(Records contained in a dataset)
- - - -

(** * CloudUtil: the storage router and its two adapters

    A shallow embedding of [CloudUtil/cloud_manager.py],
    [CloudUtil/aws_s3_manager.py] and [CloudUtil/render_file_manager.py].

    A Python function becomes a function in a state-and-exception monad
    over a [world]: the process environment, the local filesystem, the
    object store, the remote file service and the trace of every I/O call
    made so far.  The two remote services are no part of the repository:
    what they answer is an arbitrary function of the request and of the
    calls made before it, so a statement about every world is a
    statement about every behaviour of the services and of the network.

    Python text is a Rocq [string] (code points below 256), and bytes are
    the same type.  The [json] module is a parameter of the router; a
    model of it on these values comes with the sample worlds.

    The mail and console utilities ([EmailUtil], [ConsoleUtil]) come
    after the router, on a state of their own. *)

From Stdlib Require Import ZArith String Ascii List Bool Lia.
From Stdlib Require Import DecimalString DecimalFacts DecimalPos DecimalN.
From stdpp Require Import base strings gmap list.

Local Open Scope string_scope.
Local Open Scope Z_scope.

(** ** Python values *)

(** The values that travel through the router: what a caller passes as
    [data], what [json.loads] builds and what the remote service puts in
    the ["data"] field of its reply.  [PObject] stands for any object that
    is none of the others (a set, a bytes object, ...), named by its type.
    A float is not modelled beyond being an object of type [float]. *)
Unset Elimination Schemes.
Inductive pyval : Type :=
| PNone
| PBool (b : bool)
| PInt (n : Z)
| PStr (s : string)
| PList (xs : list pyval)
| PDict (items : list (string * pyval))
| PObject (type_name : string).
Set Elimination Schemes.


(** [type(v).__name__], as it appears in Python's error messages. *)
Definition type_name_of (v : pyval) : string :=
  match v with
  | PNone => "NoneType"
  | PBool _ => "bool"
  | PInt _ => "int"
  | PStr _ => "str"
  | PList _ => "list"
  | PDict _ => "dict"
  | PObject n => n
  end.

(** ** Induction over values *)

Section PyvalInduction.

Variable P : pyval -> Prop.
Hypothesis PNone_case : P PNone.
Hypothesis PBool_case : forall b, P (PBool b).
Hypothesis PInt_case : forall n, P (PInt n).
Hypothesis PStr_case : forall s, P (PStr s).
Hypothesis PList_case : forall xs, Forall P xs -> P (PList xs).
Hypothesis PDict_case : forall items, Forall (fun kv => P (snd kv)) items -> P (PDict items).
Hypothesis PObject_case : forall n, P (PObject n).

Fixpoint pyval_ind (v : pyval) : P v :=
  match v with
  | PNone => PNone_case
  | PBool b => PBool_case b
  | PInt n => PInt_case n
  | PStr s => PStr_case s
  | PList xs =>
      PList_case xs
        ((fix all (xs : list pyval) : Forall P xs :=
            match xs with
            | [] => List.Forall_nil P
            | x :: rest => @List.Forall_cons _ P x rest (pyval_ind x) (all rest)
            end) xs)
  | PDict items =>
      PDict_case items
        ((fix all (items : list (string * pyval)) : Forall (fun kv => P (snd kv)) items :=
            match items with
            | [] => List.Forall_nil _
            | kv :: rest => @List.Forall_cons _ _ kv rest (pyval_ind (snd kv)) (all rest)
            end) items)
  | PObject n => PObject_case n
  end.

End PyvalInduction.

(** No key occurs twice in a dict, at any depth: what makes an
    association list stand for a Python dict. *)
Fixpoint distinct_keys (v : pyval) : bool :=
  match v with
  | PList xs => forallb distinct_keys xs
  | PDict items =>
      forallb (fun kv => distinct_keys (snd kv)) items
      && bool_decide (NoDup (map fst items))
  | _ => true
  end.

(** ** Exceptions and outcomes *)

Inductive exn : Type :=
| EnvironmentError (msg : string)
| TypeError (msg : string)
| JSONDecodeError (msg : string)
| Exception (msg : string).   (* any other subclass of Exception *)

(** [str(e)] *)
Definition str_exn (e : exn) : string :=
  match e with
  | EnvironmentError m | TypeError m | JSONDecodeError m | Exception m => m
  end.

Definition is_JSONDecodeError (e : exn) : bool :=
  match e with JSONDecodeError _ => true | _ => false end.

(** The two ways a Python call ends: it returns, or an exception leaves it. *)
Inductive outcome (A : Type) : Type :=
| Ret (a : A)
| Raise (e : exn).
Arguments Ret {A} a.
Arguments Raise {A} e.


(** ** The world *)

Inductive s3_request : Type :=
| S3PutObject (bucket key body content_type : string)
| S3GetObject (bucket key : string)
| S3HeadObject (bucket key : string).

(** What the SDK call does: it returns (with the object's text where there
    is one) or raises, and [str] of what it raises is the message. *)
Inductive s3_response : Type :=
| S3Ok (body : string)
| S3Error (msg : string).

Record http_request : Type := HttpRequest {
  http_method : string;
  http_url : string;
  http_api_key : option string;           (* the X-API-Key header *)
  http_params : option string;            (* the data_format query parameter *)
  http_json : option (pyval * string)     (* the body {"data":, "data_format":} *)
}.

(** A reply with its status line and its body read as JSON ([None]: the
    body is not JSON), or no reply at all. *)
Inductive http_response : Type :=
| Response (status_code : Z) (reason : string) (json_body : option pyval)
| ConnectionError (msg : string).

Inductive io_event : Type :=
| EvOpen (path mode : string)
| EvS3 (access_key secret_key region : string) (req : s3_request)
| EvHttp (req : http_request).

Record world : Type := World {
  environ : gmap string string;
  hostname : string;
  files : gmap string string;
  (** paths that cannot be opened in a mode, with the text of the OSError *)
  file_error : string -> string -> option string;
  s3_service : list io_event -> s3_request -> s3_response;
  http_service : list io_event -> http_request -> http_response;
  (** every I/O call so far, newest first *)
  trace : list io_event
}.

Definition set_files (f : gmap string string) (w : world) : world :=
  World (environ w) (hostname w) f (file_error w) (s3_service w)
        (http_service w) (trace w).

Definition log (ev : io_event) (w : world) : world :=
  World (environ w) (hostname w) (files w) (file_error w) (s3_service w)
        (http_service w) (ev :: trace w).

(** ** The monad *)

Definition M (A : Type) : Type := world -> outcome A * world.

Definition ret {A} (a : A) : M A := fun w => (Ret a, w).
Definition raise {A} (e : exn) : M A := fun w => (Raise e, w).
Definition bind {A B} (m : M A) (k : A -> M B) : M B :=
  fun w => match m w with
           | (Ret a, w') => k a w'
           | (Raise e, w') => (Raise e, w')
           end.

Notation "'let*' x ':=' m 'in' k" := (bind m (fun x => k))
  (at level 10, x name, m at level 100, k at level 200).
Notation "'let*' ' p ':=' m 'in' k" :=
  (bind m (fun x => match x with p => k end))
  (at level 10, p pattern, m at level 100, k at level 200).

(** [try: m  except Exception as e: h e] *)
Definition try_except {A} (m : M A) (h : exn -> M A) : M A :=
  fun w => match m w with
           | (Ret a, w') => (Ret a, w')
           | (Raise e, w') => h e w'
           end.

(** [try: m  except cls as e: h e] *)
Definition try_except_only {A} (cls : exn -> bool) (m : M A) (h : exn -> M A) : M A :=
  fun w => match m w with
           | (Ret a, w') => (Ret a, w')
           | (Raise e, w') => if cls e then h e w' else (Raise e, w')
           end.

(** ** The process environment *)

(** [os.getenv(name)] *)
Definition os_getenv (name : string) : M (option string) :=
  fun w => (Ret (environ w !! name), w).

(** [name in os.environ] *)
Definition in_environ (name : string) : M bool :=
  fun w => (Ret (bool_decide (is_Some (environ w !! name))), w).

(** [socket.gethostname()] *)
Definition socket_gethostname : M string :=
  fun w => (Ret (hostname w), w).

(** [get_host], lines 9-25 *)
Definition get_host : M string :=
  let* on_lambda := in_environ "AWS_LAMBDA_FUNCTION_NAME" in
  if on_lambda then ret "Amazon"
  else
    let* render := os_getenv "RENDER" in
    if bool_decide (render = Some "true") then ret "Render"
    else socket_gethostname.

(** ** Builtins and collaborators *)

(** An outcome computed without the world. *)
Definition lift {A} (o : outcome A) : M A := fun w => (o, w).

(** Text mode reads with universal newlines: ["\r\n"] and ["\r"] both
    come back as ["\n"]. *)
Fixpoint universal_newlines (s : string) : string :=
  match s with
  | EmptyString => EmptyString
  | String "013" (String "010" rest) => String "010" (universal_newlines rest)
  | String "013" rest => String "010" (universal_newlines rest)
  | String c rest => String c (universal_newlines rest)
  end.

(** [open(path, 'r')] or [open(path, 'rb')] followed by [f.read()]. *)
Definition read_file (path mode : string) : M string :=
  fun w =>
    let w1 := log (EvOpen path mode) w in
    match file_error w path mode with
    | Some msg => (Raise (Exception msg), w1)
    | None =>
        match files w !! path with
        | Some content =>
            (Ret (if mode =? "r" then universal_newlines content else content)%string, w1)
        | None =>
            (Raise (Exception ("[Errno 2] No such file or directory: '" +:+ path +:+ "'")), w1)
        end
    end.

(** [open(path, 'w')] or [open(path, 'wb')]: the file is created or
    truncated as soon as it is opened. *)
Definition open_truncate (path mode : string) : M unit :=
  fun w =>
    let w1 := log (EvOpen path mode) w in
    match file_error w path mode with
    | Some msg => (Raise (Exception msg), w1)
    | None => (Ret tt, set_files (<[path := ""]> (files w1)) w1)
    end.

(** [f.write(data)] on a file just opened for writing in text mode. *)
Definition write_text (path : string) (data : pyval) : M unit :=
  match data with
  | PStr s => fun w => (Ret tt, set_files (<[path := s]> (files w)) w)
  | _ => raise (TypeError ("write() argument must be str, not " +:+ type_name_of data))
  end.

- - - -

In the records above, find the line containing "From Stdlib Require Import DecimalString" and restate word for word every line from the first through that one.

• [Solved problem]
(** * CloudUtil: the storage router and its two adapters

    A shallow embedding of [CloudUtil/cloud_manager.py],
    [CloudUtil/aws_s3_manager.py] and [CloudUtil/render_file_manager.py].

    A Python function becomes a function in a state-and-exception monad
    over a [world]: the process environment, the local filesystem, the
    object store, the remote file service and the trace of every I/O call
    made so far.  The two remote services are no part of the repository:
    what they answer is an arbitrary function of the request and of the
    calls made before it, so a statement about every world is a
    statement about every behaviour of the services and of the network.

    Python text is a Rocq [string] (code points below 256), and bytes are
    the same type.  The [json] module is a parameter of the router; a
    model of it on these values comes with the sample worlds.

    The mail and console utilities ([EmailUtil], [ConsoleUtil]) come
    after the router, on a state of their own. *)

From Stdlib Require Import ZArith String Ascii List Bool Lia.
From Stdlib Require Import DecimalString DecimalFacts DecimalPos DecimalN.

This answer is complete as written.